Figure 3.. Confidence ratings in patients with OCD are more sensitive to external feedback.

(A) A mixed-effects model indicated that, overall, patients with OCD were less confident than controls and that confidence was positively associated with accuracy on the preceding trial. (A-B) There was a significant interaction between group and preceding accuracy, showing that the influence of feedback on next-trial confidence differed between groups. Follow-up comparisons examining this interaction revealed that participants with OCD exhibited heightened feedback sensitivity: (C) they showed a significantly greater average increase in confidence following positive feedback and (D) a significantly greater average decrease following negative feedback compared to controls (Bonferroni-corrected). Panels (A) and (B) display model estimates or effects illustrating the main effects and interaction. Box plots in (C) and (D) represent mean confidence levels or changes on relevant trials. Error bars represent standard errors and *p < 0.05, **p < 0.01, ***p < 0.001.

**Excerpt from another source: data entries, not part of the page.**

(** ** The canonical page URL *)

Lemma wikipedia_pageinfo_page_url w lang title l info u :
  wikipedia_pageinfo w lang title = (l, Ok info) ->
  dget info "page_url" = PStr u ->
  exists t0,
    u = "https://" ++ lang ++ ".wikipedia.org/wiki/" ++ replace_char " " "_" t0.
Proof.
  unfold wikipedia_pageinfo, request. intros H Hu.
  apply bind_ok_inv in H as (l1 & j & l2 & Hj & H & ->).
  apply lift_ok_inv in H as [H _].
  repeat match type of H with
  | rbind ?m _ = Ok _ => destruct m eqn:?; simpl in H; [| discriminate]
  | (if ?c then _ else _) = Ok _ => destruct c
  | Ok _ = Ok _ => inversion H; clear H
  end; subst info; try discriminate.
  match goal with
  | E : py_replace ?v _ _ = Ok _ |- _ =>
      destruct v; try discriminate; simpl in E; inversion E; subst
  end.
  cbv in Hu. inversion Hu. now eexists.
Qed.

(** X15.  The canonical page URL is a reference again.  When the page
    metadata client returns a page URL for the language and title that
    the parser took from a reference, this URL is the [https] address of
    the page on the encyclopedia of that language, it holds no space, and,
    when its path is not empty and has no newline, the parser accepts it
    and gives the same language back. *)
Theorem page_url_parses_back (w : World) (url lang title : string)
    (log : list call) (info : dict) (u : string) :
  wikipedia_lang_and_title url = Some (lang, title) ->
  wikipedia_pageinfo w lang title = (log, Ok info) ->
  dget info "page_url" = PStr u ->
  exists t,
    u = "https://" ++ lang ++ ".wikipedia.org/wiki/" ++ t
    /\ all_chars (fun c => negb (c =? " ")%char) t = true
    /\ (t <> "" -> all_chars not_newline t = true ->
        wikipedia_lang_and_title u
        = Some (lang, replace_char "_" " " (before_first "#" t))).
Proof.
  intros Hp Hi Hu.
  destruct (wikipedia_pageinfo_page_url _ _ _ Hi Hu) as (t0 & ->).
  exists (replace_char " " "_" t0). split; [reflexivity |].
  split; [now apply replace_char_no_char |].
  intros Ht Hn. apply wikipedia_lang_and_title_shape.
  exists (replace_char " " "_" t0). split; [| reflexivity].
  apply wikipedia_lang_and_title_shape in Hp
    as (g2 & (scheme & tail & _ & _ & Hl & Hlang & _) & _).
  exists "https", "". rewrite sapp_nil_r. repeat split; auto.
Qed.
(** * Page-replacement engines (Clock, LRU, Random): model and verification

    The three engines of the simulator ([clockmmu.py], [PythonP2/lrummu.py],
    [randmmu.py]) are embedded as functions over explicit engine states.
    Python exceptions and the two unbounded [while] loops are made explicit
    in the [result] type; lists indexed by Python integers go through
    [py_get]/[py_set], dictionaries are [gmap]s. *)

From Stdlib Require Import ZArith Lia.
From stdpp Require Import gmap list fin_maps.
(** C3 (amended). When the summary lists more than five scores (six or
    more), all equal to 100, [detectAnomalies] reports the anomaly
    [suspicious_scores], of severity medium; it is then the only anomaly
    of that severity and the risk level is medium. *)
Theorem detectAnomalies_perfect_scores
    (data : DashboardData) (summary : ScoreSummary) :
  data_scores data = Some summary ->
  (5 < length (scores summary))%nat ->
  Forall (fun r => score_value r = 100) (scores summary) ->
  let report := detectAnomalies data in
  In suspicious_scores (anomalies report) /\
  severity suspicious_scores = "medium"%string /\
  List.filter (fun a => bool_decide (severity a = "medium"%string))
    (anomalies report) = [suspicious_scores] /\
  hasAnomalies report = true /\
  riskLevel report = risk_medium.
Proof.
  intros Hdata Hlen Hall report.
  assert (Hscores : score_anomalies summary = [suspicious_scores]).
  { unfold score_anomalies. cbv zeta.
    assert (Hvals : Forall (fun x => x = 100) (map score_value (scores summary))).
    { apply Forall_map. exact Hall. }
    rewrite all_hundred_spread.
    - rewrite andb_false_r, length_map.
      replace (5 <? length (scores summary))%nat with true
        by (symmetry; apply Nat.ltb_lt; lia).
      replace (forallb (fun s => s =? 100) (map score_value (scores summary)))
        with true; [done|].
      symmetry. apply forallb_forall. intros x Hx.
      rewrite List.Forall_forall in Hvals. apply Z.eqb_eq. auto.
    - eapply Permutation_Forall; [|exact Hvals].
      symmetry. apply sort_Permutation. }
  subst report. unfold detectAnomalies. rewrite Hdata, Hscores.
  destruct (data_timeline data) as [timeline|];
    [destruct (timeline_anomalies_cases timeline) as [E|E]; rewrite E|];
    vm_compute; repeat split; auto.
Qed.

Lemma detectAnomalies_perfect_scores_witness :
  In suspicious_scores (anomalies (detectAnomalies (perfect_data 6))) /\
  riskLevel (detectAnomalies (perfect_data 6)) = risk_medium.
Proof.
  destruct (detectAnomalies_perfect_scores (perfect_data 6)
              {| scores := map perfect_record (seq 0 6);
                 average := of_Z 100; highest := of_Z 100; lowest := of_Z 100;
                 totalAttempts := 6; passRate := of_Z 100;
                 trend := stable; distribution := None |})
    as (Hin & _ & _ & _ & Hrisk).
  - reflexivity.
  - simpl. lia.
  - apply (bool_decide_unpack _). vm_compute. reflexivity.
  - split; [exact Hin | exact Hrisk].
Defined.

(** C3, as stated, fails at five scores: five quizzes, all scored 100,
    raise no anomaly and the risk level is none. *)
Lemma detectAnomalies_five_perfect_counterexample :
  map score_value
    (match data_scores (perfect_data 5) with
     | Some summary => scores summary
     | None => []
     end) = [100; 100; 100; 100; 100] /\
  anomalies (detectAnomalies (perfect_data 5)) = [] /\
  riskLevel (detectAnomalies (perfect_data 5)) = risk_none /\
  ~ In suspicious_scores (anomalies (detectAnomalies (perfect_data 5))).
Proof. vm_compute. repeat split; auto. Qed.

(** ** Durations *)















(** * Further properties *)

(** ** Activity dates and streaks *)

Lemma set_values_fold (l seen : list Z) :
  NoDup seen ->
  let final :=
    fold_left (fun seen d => if bool_decide (d ∈ seen) then seen else seen ++ [d])
      l seen in
  NoDup final /\
  (forall x, x ∈ final <-> x ∈ seen \/ x ∈ l) /\
  (length final <= length seen + length l)%nat.
Proof.
  revert seen. induction l as [|d l IH]; intros seen Hnd; simpl.
  - split; [done|]. split; [|lia]. intros x. rewrite elem_of_nil. tauto.
  - case_bool_decide as Hin.
    + destruct (IH seen Hnd) as (H1 & H2 & H3). split; [done|]. split; [|lia].
      intros x. rewrite H2, elem_of_cons. split; [tauto|].
      intros [?|[->|?]]; tauto.
    + destruct (IH (seen ++ [d])) as (H1 & H2 & H3).
      { apply NoDup_app. split; [done|]. split; [|apply NoDup_singleton].
        intros x Hx ->%list_elem_of_singleton. done. }
      split; [done|]. split.
      * intros x. rewrite H2, elem_of_app, list_elem_of_singleton, elem_of_cons. tauto.
      * rewrite length_app in H3. simpl in H3. lia.
Qed.

Lemma set_values_NoDup (l : list Z) : NoDup (set_values l).
Proof. apply (set_values_fold l []). constructor. Qed.

Lemma set_values_elem_of (l : list Z) (x : Z) : x ∈ set_values l <-> x ∈ l.
Proof.
  destruct (set_values_fold l []) as (_ & H & _); [constructor|].
  unfold set_values. rewrite H, elem_of_nil. tauto.
Qed.

Lemma set_values_length (l : list Z) : (length (set_values l) <= length l)%nat.
Proof.
  destruct (set_values_fold l []) as (_ & _ & H); [constructor|]. exact H.
Qed.

Lemma activityDates_Permutation (statements : list Statement) :
  activityDates statements ≡ₚ
  set_values (map (fun stmt => utc_date (timestamp stmt)) statements).
Proof. apply sort_Permutation. Qed.

Lemma activityDates_sorted (statements : list Statement) :
  StronglySorted Z.le (activityDates statements).
Proof.
  pose proof (sort_sorted (fun x : Z => x)
    (set_values (map (fun stmt => utc_date (timestamp stmt)) statements))) as H.
  rewrite map_id in H. exact H.
Qed.



Lemma current_loop_step (currentDate prevDate : Z) (earlier : list Z) (k : Z) :
  current_loop (currentDate :: prevDate :: earlier) k =
    if eqb (dayDiff prevDate currentDate) (of_Z 1)
    then current_loop (prevDate :: earlier) (k + 1) else k.
Proof. reflexivity. Qed.

Lemma current_loop_acc (dates : list Z) (k : Z) :
  current_loop dates k = current_loop dates 0 + k.
Proof.
  revert k. induction dates as [|c tl IH]; intros k; [simpl; lia|].
  destruct tl as [|p tl']; [simpl; lia|].
  rewrite !current_loop_step.
  destruct (eqb (dayDiff p c) (of_Z 1)); [|lia].
  rewrite (IH (k + 1)), (IH (0 + 1)). lia.
Qed.

Lemma longest_loop_snoc (prevDate : Z) (rest : list Z) (x L c : Z) :
  longest_loop prevDate (rest ++ [x]) L c =
    let '(L1, c1) := longest_loop prevDate rest L c in
    if eqb (dayDiff (List.last rest prevDate) x) (of_Z 1)
    then (L1, c1 + 1) else (Z.max L1 c1, 1).
Proof.
  revert prevDate L c. induction rest as [|y rest IH]; intros prevDate L c.
  - reflexivity.
  - cbn [app longest_loop]. rewrite last_cons.
    destruct (eqb (dayDiff prevDate y) (of_Z 1)); apply IH.
Qed.

Lemma rev_cons_last (prevDate : Z) (rest : list Z) :
  exists earlier, rev (prevDate :: rest) = List.last rest prevDate :: earlier.
Proof.
  revert prevDate. induction rest as [|y rest IH]; intros prevDate.
  - by exists [].
  - destruct (IH y) as [earlier E]. rewrite last_cons.
    exists (earlier ++ [prevDate]).
    change (rev (prevDate :: y :: rest)) with (rev (y :: rest) ++ [prevDate]).
    by rewrite E.
Qed.

(** After the forward loop, [streakCount] is the length of the run of
    consecutive dates that ends the list, which is what the backward
    loop counts; both counters stay within the number of dates. *)
Lemma longest_loop_run (first : Z) (rest : list Z) :
  let '(L, c) := longest_loop first rest 0 1 in
  c = current_loop (rev (first :: rest)) 0 + 1 /\
  0 <= L <= Z.of_nat (length (first :: rest)) /\
  1 <= c <= Z.of_nat (length (first :: rest)).
Proof.
  induction rest as [|x rest IH] using rev_ind.
  - simpl. lia.
  - rewrite longest_loop_snoc.
    destruct (longest_loop first rest 0 1) as [L c].
    destruct IH as (Hc & HL & Hc').
    destruct (rev_cons_last first rest) as [earlier E].
    assert (Hrev : rev (first :: rest ++ [x]) =
                   x :: List.last rest first :: earlier).
    { change (first :: rest ++ [x]) with ((first :: rest) ++ [x]).
      rewrite rev_app_distr. change (rev [x]) with [x].
      change ([x] ++ rev (first :: rest)) with (x :: rev (first :: rest)).
      by rewrite E. }
    rewrite Hrev, current_loop_step.
    assert (Hlen : length (first :: rest ++ [x]) = S (length (first :: rest))).
    { simpl. rewrite length_app. simpl. lia. }
    rewrite Hlen.
    destruct (eqb (dayDiff (List.last rest first) x) (of_Z 1)).
    + rewrite current_loop_acc, <- E. lia.
    + lia.
Qed.

Lemma streak_figures_ordered (statements : list Statement) (now : Z) :
  let streak := run_at now (calculateLearningStreak statements) in
  0 <= current streak /\
  current streak <= longest streak /\
  longest streak <= totalDays streak /\
  totalDays streak <= Z.of_nat (length statements) /\
  (statements <> [] -> 1 <= longest streak).
Proof.
  destruct statements as [|s0 l]; [simpl; repeat split; done|].
  assert (Hlen : (length (activityDates (s0 :: l)) <= length (s0 :: l))%nat).
  { rewrite activityDates_Permutation.
    etransitivity; [apply set_values_length|]. by rewrite length_map. }
  assert (Hne : activityDates (s0 :: l) <> []).
  { intros E.
    assert (H : utc_date (timestamp s0) ∈ activityDates (s0 :: l)).
    { rewrite activityDates_Permutation. apply set_values_elem_of. left. }
    rewrite E in H. by apply elem_of_nil in H. }
  unfold calculateLearningStreak.
  destruct (activityDates (s0 :: l)) as [|first rest] eqn:E; [done|].
  pose proof (longest_loop_run first rest) as Hrun.
  destruct (longest_loop first rest 0 1) as [L c].
  destruct Hrun as (Hc & HL & Hc').
  cbn [run_at current longest totalDays].
  destruct (le _ (of_Z 1)).
  - rewrite <- Hc. repeat split; first [lia | intros; lia | intros; discriminate].
  - repeat split; first [lia | intros; lia | intros; discriminate].
Qed.

(** X2. For every statement list and clock reading, the streak figures
    are ordered: 0 <= current <= longest <= totalDays <= number of
    statements; the longest streak is 0 only for an empty list. *)
Theorem calculateLearningStreak_ordered (statements : list Statement) (now : Z) :
  let streak := run_at now (calculateLearningStreak statements) in
  0 <= current streak /\
  current streak <= longest streak /\
  longest streak <= totalDays streak /\
  totalDays streak <= Z.of_nat (length statements) /\
  (longest streak = 0 <-> statements = []).
Proof.
  intros streak.
  destruct (streak_figures_ordered statements now) as (H1 & H2 & H3 & H4 & H5).
  fold streak in H1, H2, H3, H4, H5.
  repeat (split; [assumption|]). split.
  - intros Hzero. destruct statements as [|s0 l]; [reflexivity|].
    assert (1 <= longest streak) by (apply H5; discriminate). lia.
  - intros Hnil. subst statements. reflexivity.
Qed.






(** ** More on study sessions *)

Lemma close_session_wellformed (cur : OpenSession) :
  open_start cur <= open_end cur -> 1 <= open_activities cur ->
  session_wellformed (close_session cur).
Proof.
  intros Hle Hact. unfold session_wellformed, close_session.
  cbn [session_start session_end activities session_duration].
  split; [done|]. split; [done|].
  unfold div, of_Z. rewrite is_zero_inject_Z.
  change (1000 =? 0) with false. cbv iota.
  eexists. split; [reflexivity|]. rewrite Qred_correct. split; [reflexivity|].
  apply Qle_shift_div_l; [reflexivity|].
  rewrite Qmult_0_l. change 0%Q with (inject_Z 0). rewrite <- Zle_Qle. lia.
Qed.

Lemma sessions_loop_wellformed (rest : list Statement) (cur : OpenSession) :
  StronglySorted Z.le (open_end cur :: map timestamp rest) ->
  open_start cur <= open_end cur -> 1 <= open_activities cur ->
  Forall session_wellformed (sessions_loop rest [] cur) /\
  separated (sessions_loop rest [] cur) /\
  (length (sessions_loop rest [] cur) <= S (length rest))%nat.
Proof.
  revert cur. induction rest as [|x rest IH]; intros cur Hs Hle Hact.
  - simpl. split; [|split; [done|lia]].
    constructor; [|constructor]. by apply close_session_wellformed.
  - cbn [sessions_loop].
    apply StronglySorted_inv in Hs as [Hs Hall].
    pose proof (Forall_inv Hall) as Hx. cbn [map] in Hs.
    destruct (Z.leb_spec (timestamp x - open_end cur) 3600000) as [Hgap|Hgap].
    + destruct (IH {| open_start := open_start cur; open_end := timestamp x;
                      open_activities := open_activities cur + 1 |})
        as (H1 & H2 & H3); simpl; [done|lia|lia|].
      split; [done|]. split; [done|]. simpl. lia.
    + rewrite sessions_loop_acc.
      destruct (IH (new_session (timestamp x))) as (H1 & H2 & H3);
        simpl; [done|lia|lia|].
      destruct (sessions_loop_first rest (new_session (timestamp x)))
        as (s & tl & E & Hst & _); [exact Hs|].
      rewrite E in *. simpl in Hst.
      split; [|split].
      * constructor; [by apply close_session_wellformed|done].
      * simpl. split; [lia|]. exact H2.
      * simpl in *. lia.
Qed.

(** X4. The sessions returned for any statement list are well formed:
    each starts no later than it ends, counts at least one activity and
    lasts (end - start) / 1000 seconds, which is not negative; successive
    sessions are more than 3600000 ms apart; there are no more sessions
    than statements. *)
Theorem calculateStudySessions_wellformed (statements : list Statement) :
  Forall session_wellformed (calculateStudySessions statements) /\
  separated (calculateStudySessions statements) /\
  (length (calculateStudySessions statements) <= length statements)%nat.
Proof.
  destruct statements as [|s0 l]; [simpl; split; [constructor|split; [done|lia]]|].
  destruct (calculateStudySessions_sorted (s0 :: l)) as (first & rest & E & ->);
    [done|].
  pose proof (sort_sorted timestamp (s0 :: l)) as Hs.
  fold (sort_by_time (s0 :: l)) in Hs. rewrite E in Hs.
  destruct (sessions_loop_wellformed rest (new_session (timestamp first)))
    as (H1 & H2 & H3); simpl; [done|lia|lia|].
  split; [done|]. split; [done|].
  assert (Hlen : length (sort_by_time (s0 :: l)) = length (s0 :: l))
    by apply sort_length.
  rewrite E in Hlen. simpl in *. lia.
Qed.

Figure 4.. Bayesian-observer certainty is linked to confidence fluctuations.

(A) Time course of the Bayesian observer’s Global Certainty (GC; dashed blue) and Choice Certainty (CC; purple) around an extra-dimensional (ED) rule shift, with the x-axis ranging from pre-shift trials (−2, −1), to the shift trial (extra-dimensional rule shift; dashed line at trial =0), and post-shift trials (1–4). Pre-shift, GC and CC are high under the learned “round-shape” rule. At the ED shift (0), the latent rule changes to “hair”. A negative outcome (‘X’ over the chosen stimulus) at the shift renders the previous rule incompatible, collapsing GC toward zero while CC 50, reflecting the sum of priors for the chosen features (‘hair’, ‘star-shaped’) under a belief state now divided equally between all present features (‘hair’, ‘no-hair’, ‘star-shaped’, ‘round’). On trial 1, a correct choice (yellow coin) and trial 2, an incorrect choice, allow the model to perform hypothesis elimination by reinforcing the correct features and discarding the irrelevant one. This resolution causes GC to rise, and with a final confirmatory choice on trial 3, GC and CC converge at maximal certainty, signifying that the new correct feature has been identified. (B) Across both groups, confidence ratings were significantly predicted by GC and CC. A significant interaction effect revealed that the relationship between CC and subjective confidence was significantly stronger in participants with OCD compared to controls, indicating more optimal tracking of choice-specific evidence in the patient group. Error bars represent standard errors and **p < 0.01, ***p < 0.001.